- **Exercise aim**:
Go through the data and report each line that holds the string "Defined".

Stored data entries
++++++++
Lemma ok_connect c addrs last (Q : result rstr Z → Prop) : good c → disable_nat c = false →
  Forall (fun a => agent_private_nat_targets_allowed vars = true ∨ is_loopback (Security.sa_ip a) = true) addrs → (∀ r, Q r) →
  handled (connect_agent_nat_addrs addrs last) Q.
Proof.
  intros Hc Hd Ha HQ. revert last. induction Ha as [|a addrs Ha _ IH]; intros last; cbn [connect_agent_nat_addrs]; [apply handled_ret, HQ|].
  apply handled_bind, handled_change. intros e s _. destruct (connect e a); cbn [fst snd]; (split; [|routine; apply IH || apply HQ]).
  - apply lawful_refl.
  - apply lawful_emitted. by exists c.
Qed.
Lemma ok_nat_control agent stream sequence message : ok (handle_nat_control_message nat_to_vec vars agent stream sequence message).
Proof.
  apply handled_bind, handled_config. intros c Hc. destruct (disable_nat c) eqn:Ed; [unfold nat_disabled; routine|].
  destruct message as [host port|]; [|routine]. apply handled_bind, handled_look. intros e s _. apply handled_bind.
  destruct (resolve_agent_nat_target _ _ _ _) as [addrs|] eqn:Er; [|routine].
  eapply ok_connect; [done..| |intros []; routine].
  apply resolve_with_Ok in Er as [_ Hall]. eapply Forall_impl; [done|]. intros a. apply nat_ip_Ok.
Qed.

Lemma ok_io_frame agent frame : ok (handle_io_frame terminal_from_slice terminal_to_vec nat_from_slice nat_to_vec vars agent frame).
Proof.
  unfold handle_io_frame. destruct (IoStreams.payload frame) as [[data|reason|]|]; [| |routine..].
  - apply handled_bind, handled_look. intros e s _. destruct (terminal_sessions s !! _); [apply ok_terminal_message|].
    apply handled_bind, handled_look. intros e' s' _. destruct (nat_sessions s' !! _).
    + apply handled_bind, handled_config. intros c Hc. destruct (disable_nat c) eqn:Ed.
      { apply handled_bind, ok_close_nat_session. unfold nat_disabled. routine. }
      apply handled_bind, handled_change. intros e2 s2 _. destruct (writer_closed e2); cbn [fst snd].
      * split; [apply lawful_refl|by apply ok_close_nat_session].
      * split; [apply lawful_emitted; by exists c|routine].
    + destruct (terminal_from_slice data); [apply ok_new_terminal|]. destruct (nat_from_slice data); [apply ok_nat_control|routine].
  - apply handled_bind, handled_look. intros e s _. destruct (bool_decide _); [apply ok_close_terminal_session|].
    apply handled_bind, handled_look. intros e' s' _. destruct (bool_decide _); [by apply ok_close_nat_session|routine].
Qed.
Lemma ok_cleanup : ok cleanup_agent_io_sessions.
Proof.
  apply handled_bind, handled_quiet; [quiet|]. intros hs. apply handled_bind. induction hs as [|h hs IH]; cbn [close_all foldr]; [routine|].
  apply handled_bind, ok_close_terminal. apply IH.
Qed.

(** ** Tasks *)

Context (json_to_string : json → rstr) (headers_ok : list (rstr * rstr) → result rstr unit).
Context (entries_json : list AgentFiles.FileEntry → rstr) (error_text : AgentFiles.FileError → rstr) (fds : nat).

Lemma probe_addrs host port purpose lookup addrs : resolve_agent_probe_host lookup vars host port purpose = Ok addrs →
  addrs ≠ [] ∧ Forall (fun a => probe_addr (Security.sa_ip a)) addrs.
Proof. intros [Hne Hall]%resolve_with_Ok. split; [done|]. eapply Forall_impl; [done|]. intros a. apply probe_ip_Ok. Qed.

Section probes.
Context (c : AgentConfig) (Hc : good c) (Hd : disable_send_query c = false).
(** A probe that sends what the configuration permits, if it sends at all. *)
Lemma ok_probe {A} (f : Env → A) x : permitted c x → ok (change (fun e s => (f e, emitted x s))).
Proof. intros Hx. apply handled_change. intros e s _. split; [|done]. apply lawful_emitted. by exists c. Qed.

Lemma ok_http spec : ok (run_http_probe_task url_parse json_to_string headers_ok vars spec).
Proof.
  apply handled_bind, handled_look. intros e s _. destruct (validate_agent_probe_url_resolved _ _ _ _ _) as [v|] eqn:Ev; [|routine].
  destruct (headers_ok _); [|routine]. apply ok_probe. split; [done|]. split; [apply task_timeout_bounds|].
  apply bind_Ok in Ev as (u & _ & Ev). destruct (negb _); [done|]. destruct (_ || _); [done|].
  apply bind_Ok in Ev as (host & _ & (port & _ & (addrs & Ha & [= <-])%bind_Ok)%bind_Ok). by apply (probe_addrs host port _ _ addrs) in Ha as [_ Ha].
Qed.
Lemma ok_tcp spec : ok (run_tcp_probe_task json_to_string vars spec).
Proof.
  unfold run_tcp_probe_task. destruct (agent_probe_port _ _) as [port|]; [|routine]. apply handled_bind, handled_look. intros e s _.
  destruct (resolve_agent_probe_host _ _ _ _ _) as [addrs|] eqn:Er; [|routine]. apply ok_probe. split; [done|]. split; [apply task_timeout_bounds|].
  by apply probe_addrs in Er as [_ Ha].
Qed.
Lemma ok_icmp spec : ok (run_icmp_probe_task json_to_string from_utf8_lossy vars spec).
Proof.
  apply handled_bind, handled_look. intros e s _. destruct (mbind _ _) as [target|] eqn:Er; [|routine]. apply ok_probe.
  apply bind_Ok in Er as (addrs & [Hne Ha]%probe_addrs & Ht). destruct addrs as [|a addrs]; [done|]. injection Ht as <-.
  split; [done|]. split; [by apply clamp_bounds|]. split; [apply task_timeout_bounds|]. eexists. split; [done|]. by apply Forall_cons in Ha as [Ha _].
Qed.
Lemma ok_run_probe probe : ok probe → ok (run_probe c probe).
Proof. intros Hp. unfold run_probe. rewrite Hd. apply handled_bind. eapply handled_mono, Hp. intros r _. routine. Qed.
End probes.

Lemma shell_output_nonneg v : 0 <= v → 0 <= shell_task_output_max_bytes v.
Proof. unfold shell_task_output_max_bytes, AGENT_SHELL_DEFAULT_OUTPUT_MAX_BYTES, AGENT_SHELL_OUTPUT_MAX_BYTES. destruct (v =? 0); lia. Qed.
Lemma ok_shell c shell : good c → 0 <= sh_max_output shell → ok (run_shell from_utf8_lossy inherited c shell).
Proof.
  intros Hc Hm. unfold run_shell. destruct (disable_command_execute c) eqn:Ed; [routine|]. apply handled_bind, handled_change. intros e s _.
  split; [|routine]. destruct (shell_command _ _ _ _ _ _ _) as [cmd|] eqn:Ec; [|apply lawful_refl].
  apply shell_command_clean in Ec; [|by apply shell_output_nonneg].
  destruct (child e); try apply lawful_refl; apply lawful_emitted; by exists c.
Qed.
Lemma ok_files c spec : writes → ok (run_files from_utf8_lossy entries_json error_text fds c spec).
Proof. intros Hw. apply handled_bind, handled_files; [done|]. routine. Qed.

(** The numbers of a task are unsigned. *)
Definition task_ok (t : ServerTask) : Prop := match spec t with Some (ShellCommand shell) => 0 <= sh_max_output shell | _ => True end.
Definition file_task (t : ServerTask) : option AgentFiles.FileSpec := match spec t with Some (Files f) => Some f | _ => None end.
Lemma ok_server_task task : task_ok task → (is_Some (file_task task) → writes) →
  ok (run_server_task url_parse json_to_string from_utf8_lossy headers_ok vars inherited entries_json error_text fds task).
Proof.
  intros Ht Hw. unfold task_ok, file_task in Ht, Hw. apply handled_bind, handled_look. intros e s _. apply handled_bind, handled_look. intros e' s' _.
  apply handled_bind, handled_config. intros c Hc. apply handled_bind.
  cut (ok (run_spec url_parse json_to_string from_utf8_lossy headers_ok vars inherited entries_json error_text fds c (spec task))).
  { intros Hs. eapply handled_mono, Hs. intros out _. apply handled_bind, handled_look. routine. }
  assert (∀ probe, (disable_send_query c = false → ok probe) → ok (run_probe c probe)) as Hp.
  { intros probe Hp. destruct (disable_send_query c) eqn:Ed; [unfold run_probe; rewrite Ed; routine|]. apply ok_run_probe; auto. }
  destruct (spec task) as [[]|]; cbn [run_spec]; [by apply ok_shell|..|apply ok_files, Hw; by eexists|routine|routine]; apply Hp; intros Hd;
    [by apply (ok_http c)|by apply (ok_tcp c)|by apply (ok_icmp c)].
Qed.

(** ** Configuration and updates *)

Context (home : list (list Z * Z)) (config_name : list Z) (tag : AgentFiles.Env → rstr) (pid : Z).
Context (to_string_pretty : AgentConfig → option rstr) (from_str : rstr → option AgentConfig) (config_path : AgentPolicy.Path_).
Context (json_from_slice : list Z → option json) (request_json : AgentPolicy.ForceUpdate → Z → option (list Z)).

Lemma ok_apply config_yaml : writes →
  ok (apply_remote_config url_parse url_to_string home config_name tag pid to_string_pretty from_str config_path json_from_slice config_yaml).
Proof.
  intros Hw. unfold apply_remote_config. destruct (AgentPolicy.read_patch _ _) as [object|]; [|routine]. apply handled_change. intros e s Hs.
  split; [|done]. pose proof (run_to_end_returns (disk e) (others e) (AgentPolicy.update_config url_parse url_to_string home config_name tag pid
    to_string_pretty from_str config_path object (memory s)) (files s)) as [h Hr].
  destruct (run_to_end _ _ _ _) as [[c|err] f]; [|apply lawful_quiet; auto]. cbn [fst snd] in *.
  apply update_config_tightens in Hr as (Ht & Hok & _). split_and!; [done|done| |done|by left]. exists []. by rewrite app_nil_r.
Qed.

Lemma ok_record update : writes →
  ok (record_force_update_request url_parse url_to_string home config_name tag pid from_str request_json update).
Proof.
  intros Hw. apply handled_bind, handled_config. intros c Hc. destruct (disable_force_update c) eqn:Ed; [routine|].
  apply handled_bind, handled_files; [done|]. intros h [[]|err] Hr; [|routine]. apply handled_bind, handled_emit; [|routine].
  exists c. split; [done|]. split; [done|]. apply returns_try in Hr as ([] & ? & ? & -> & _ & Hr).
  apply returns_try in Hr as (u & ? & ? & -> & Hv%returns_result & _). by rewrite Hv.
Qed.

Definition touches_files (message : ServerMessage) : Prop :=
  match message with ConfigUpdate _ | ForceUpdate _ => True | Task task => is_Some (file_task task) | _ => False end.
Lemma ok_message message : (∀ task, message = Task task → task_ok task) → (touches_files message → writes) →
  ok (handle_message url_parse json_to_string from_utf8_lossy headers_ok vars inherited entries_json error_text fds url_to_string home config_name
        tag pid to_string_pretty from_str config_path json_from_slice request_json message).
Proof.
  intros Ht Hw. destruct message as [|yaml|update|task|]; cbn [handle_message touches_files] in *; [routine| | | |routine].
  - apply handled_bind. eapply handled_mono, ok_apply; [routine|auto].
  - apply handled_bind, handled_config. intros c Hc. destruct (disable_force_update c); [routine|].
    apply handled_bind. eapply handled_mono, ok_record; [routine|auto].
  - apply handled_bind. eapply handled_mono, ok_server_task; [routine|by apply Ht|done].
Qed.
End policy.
++++++++
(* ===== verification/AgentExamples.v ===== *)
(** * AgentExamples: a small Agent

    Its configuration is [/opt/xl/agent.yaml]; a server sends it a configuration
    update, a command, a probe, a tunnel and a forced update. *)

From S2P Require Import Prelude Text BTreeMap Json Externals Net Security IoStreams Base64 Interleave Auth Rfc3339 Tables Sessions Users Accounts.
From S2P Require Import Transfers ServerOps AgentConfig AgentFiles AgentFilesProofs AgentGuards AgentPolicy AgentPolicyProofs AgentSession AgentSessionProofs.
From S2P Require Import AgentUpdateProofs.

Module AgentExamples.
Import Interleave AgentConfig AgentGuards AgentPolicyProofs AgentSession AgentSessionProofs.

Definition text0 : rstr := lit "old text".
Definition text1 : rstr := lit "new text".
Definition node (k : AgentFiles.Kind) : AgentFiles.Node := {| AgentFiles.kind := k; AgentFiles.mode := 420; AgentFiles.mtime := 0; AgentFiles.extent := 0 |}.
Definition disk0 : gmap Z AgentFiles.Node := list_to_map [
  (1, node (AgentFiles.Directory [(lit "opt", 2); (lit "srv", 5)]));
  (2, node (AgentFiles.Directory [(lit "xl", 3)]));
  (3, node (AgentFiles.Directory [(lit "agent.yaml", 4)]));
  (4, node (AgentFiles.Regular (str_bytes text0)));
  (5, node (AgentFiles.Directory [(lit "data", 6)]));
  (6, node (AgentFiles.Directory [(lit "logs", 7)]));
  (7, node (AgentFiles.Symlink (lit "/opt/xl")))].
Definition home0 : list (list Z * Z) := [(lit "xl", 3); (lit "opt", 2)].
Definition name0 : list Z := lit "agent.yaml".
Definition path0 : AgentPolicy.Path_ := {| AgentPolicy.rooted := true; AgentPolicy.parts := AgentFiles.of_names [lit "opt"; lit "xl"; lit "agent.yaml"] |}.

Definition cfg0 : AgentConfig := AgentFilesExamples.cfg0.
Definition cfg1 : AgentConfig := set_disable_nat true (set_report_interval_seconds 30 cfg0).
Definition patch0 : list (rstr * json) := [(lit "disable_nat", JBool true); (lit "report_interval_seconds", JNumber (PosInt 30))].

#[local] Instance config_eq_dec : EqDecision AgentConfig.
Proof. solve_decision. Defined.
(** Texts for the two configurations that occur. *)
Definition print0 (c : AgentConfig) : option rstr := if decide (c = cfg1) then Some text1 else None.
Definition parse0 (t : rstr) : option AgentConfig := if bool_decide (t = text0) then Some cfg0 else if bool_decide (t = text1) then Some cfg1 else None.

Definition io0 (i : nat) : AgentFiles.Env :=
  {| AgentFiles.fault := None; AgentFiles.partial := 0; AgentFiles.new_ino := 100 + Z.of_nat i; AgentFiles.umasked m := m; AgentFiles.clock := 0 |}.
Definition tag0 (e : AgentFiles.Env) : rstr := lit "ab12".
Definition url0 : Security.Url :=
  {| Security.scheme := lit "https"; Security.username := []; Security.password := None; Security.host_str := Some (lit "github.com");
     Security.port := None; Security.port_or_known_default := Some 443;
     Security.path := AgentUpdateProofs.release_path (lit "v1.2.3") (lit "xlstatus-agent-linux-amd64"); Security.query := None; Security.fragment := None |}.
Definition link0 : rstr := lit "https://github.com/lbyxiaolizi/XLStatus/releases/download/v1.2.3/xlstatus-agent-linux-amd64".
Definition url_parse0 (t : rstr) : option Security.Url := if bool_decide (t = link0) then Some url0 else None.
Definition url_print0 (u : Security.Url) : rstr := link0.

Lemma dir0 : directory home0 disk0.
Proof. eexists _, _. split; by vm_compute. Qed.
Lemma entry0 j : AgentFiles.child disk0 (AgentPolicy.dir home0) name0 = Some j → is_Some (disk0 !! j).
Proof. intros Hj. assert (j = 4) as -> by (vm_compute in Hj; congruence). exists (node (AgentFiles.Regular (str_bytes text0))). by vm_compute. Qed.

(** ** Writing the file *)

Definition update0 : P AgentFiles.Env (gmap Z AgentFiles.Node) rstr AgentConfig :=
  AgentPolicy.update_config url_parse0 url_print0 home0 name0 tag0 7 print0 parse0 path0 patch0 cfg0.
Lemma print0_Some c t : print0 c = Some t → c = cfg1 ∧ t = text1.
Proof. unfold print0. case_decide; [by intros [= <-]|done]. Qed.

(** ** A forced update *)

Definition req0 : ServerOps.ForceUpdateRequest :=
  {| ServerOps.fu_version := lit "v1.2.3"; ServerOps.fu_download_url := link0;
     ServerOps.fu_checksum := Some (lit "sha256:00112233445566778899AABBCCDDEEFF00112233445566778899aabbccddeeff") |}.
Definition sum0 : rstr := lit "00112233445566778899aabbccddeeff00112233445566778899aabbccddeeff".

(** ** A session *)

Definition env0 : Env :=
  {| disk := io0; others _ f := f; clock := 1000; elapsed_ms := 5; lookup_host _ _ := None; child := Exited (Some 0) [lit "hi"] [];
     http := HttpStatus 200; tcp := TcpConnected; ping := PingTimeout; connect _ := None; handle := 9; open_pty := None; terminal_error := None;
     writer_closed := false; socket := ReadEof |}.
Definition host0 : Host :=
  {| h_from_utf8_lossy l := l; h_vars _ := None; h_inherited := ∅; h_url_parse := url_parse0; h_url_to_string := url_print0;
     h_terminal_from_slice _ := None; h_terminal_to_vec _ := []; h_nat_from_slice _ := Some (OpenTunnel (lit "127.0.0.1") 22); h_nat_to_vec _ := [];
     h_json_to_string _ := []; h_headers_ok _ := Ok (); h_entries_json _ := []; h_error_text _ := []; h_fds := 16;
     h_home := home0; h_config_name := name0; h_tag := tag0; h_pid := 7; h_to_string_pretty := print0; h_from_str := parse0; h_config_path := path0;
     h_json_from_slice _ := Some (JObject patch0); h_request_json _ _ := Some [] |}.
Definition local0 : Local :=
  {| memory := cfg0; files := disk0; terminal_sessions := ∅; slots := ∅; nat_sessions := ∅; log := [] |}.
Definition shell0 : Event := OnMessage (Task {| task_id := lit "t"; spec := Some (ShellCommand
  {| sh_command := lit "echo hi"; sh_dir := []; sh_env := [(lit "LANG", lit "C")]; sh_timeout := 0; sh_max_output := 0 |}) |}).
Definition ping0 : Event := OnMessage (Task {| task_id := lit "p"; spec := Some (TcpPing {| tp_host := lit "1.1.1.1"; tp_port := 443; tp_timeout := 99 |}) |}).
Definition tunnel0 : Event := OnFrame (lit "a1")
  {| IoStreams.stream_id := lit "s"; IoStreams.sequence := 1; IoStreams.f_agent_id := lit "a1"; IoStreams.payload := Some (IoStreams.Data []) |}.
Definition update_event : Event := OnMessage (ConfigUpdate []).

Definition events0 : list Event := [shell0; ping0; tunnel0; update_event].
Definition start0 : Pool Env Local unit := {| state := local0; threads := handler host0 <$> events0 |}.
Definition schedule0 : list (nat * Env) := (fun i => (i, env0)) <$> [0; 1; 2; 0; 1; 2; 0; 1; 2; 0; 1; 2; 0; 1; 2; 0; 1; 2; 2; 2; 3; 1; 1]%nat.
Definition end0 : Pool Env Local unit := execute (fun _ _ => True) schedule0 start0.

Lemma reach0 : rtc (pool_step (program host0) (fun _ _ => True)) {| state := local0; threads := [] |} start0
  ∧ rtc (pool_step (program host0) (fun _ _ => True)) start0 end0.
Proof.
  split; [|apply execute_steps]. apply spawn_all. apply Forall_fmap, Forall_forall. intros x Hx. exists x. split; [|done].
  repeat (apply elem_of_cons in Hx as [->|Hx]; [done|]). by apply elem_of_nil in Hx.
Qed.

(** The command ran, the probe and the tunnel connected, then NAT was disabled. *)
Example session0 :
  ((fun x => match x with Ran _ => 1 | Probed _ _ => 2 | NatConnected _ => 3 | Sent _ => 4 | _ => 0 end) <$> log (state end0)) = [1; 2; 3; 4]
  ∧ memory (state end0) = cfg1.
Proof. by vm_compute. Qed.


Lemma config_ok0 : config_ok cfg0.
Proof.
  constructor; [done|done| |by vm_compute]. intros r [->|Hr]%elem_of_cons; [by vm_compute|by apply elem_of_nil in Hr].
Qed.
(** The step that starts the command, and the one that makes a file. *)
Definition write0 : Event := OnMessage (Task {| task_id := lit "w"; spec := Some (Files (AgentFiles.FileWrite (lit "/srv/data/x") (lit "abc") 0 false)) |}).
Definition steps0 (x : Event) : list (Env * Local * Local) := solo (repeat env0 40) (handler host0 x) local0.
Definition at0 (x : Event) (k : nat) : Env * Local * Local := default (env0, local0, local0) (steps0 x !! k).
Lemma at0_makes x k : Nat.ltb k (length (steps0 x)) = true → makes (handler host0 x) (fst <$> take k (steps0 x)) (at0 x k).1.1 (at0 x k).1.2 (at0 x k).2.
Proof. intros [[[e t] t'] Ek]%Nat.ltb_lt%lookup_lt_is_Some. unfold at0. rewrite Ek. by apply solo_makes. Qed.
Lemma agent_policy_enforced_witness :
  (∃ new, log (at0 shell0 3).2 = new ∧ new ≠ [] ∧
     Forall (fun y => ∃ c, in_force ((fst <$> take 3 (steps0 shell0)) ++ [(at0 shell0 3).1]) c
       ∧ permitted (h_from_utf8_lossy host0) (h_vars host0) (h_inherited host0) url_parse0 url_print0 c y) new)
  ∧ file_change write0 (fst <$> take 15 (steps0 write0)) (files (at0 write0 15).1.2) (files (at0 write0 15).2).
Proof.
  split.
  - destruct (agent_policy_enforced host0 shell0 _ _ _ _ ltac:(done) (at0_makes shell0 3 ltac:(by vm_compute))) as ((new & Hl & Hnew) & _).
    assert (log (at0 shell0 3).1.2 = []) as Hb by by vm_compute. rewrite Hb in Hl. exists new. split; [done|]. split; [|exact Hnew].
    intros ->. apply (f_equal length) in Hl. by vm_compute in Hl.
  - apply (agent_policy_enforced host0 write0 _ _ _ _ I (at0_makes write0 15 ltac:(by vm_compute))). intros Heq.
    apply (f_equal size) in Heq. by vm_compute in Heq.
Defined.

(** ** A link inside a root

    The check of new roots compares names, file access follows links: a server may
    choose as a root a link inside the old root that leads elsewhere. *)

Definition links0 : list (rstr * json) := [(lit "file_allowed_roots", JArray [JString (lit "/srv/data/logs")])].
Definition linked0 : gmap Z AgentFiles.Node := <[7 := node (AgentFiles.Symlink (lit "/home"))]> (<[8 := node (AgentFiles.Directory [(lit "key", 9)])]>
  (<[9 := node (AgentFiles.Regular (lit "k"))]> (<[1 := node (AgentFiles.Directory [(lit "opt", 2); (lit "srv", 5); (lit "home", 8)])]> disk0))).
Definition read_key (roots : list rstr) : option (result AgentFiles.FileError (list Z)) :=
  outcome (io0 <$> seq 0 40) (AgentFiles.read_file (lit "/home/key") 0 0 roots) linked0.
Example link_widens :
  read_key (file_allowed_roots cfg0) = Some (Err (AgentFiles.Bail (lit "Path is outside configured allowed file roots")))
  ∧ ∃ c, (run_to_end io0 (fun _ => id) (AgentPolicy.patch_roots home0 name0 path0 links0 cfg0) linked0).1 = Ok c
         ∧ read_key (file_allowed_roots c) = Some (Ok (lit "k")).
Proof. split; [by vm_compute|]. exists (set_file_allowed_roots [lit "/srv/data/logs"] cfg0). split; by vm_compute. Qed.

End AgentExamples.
++++++++
- **Response**:
Proof. solve_decision. Defined.
Defined.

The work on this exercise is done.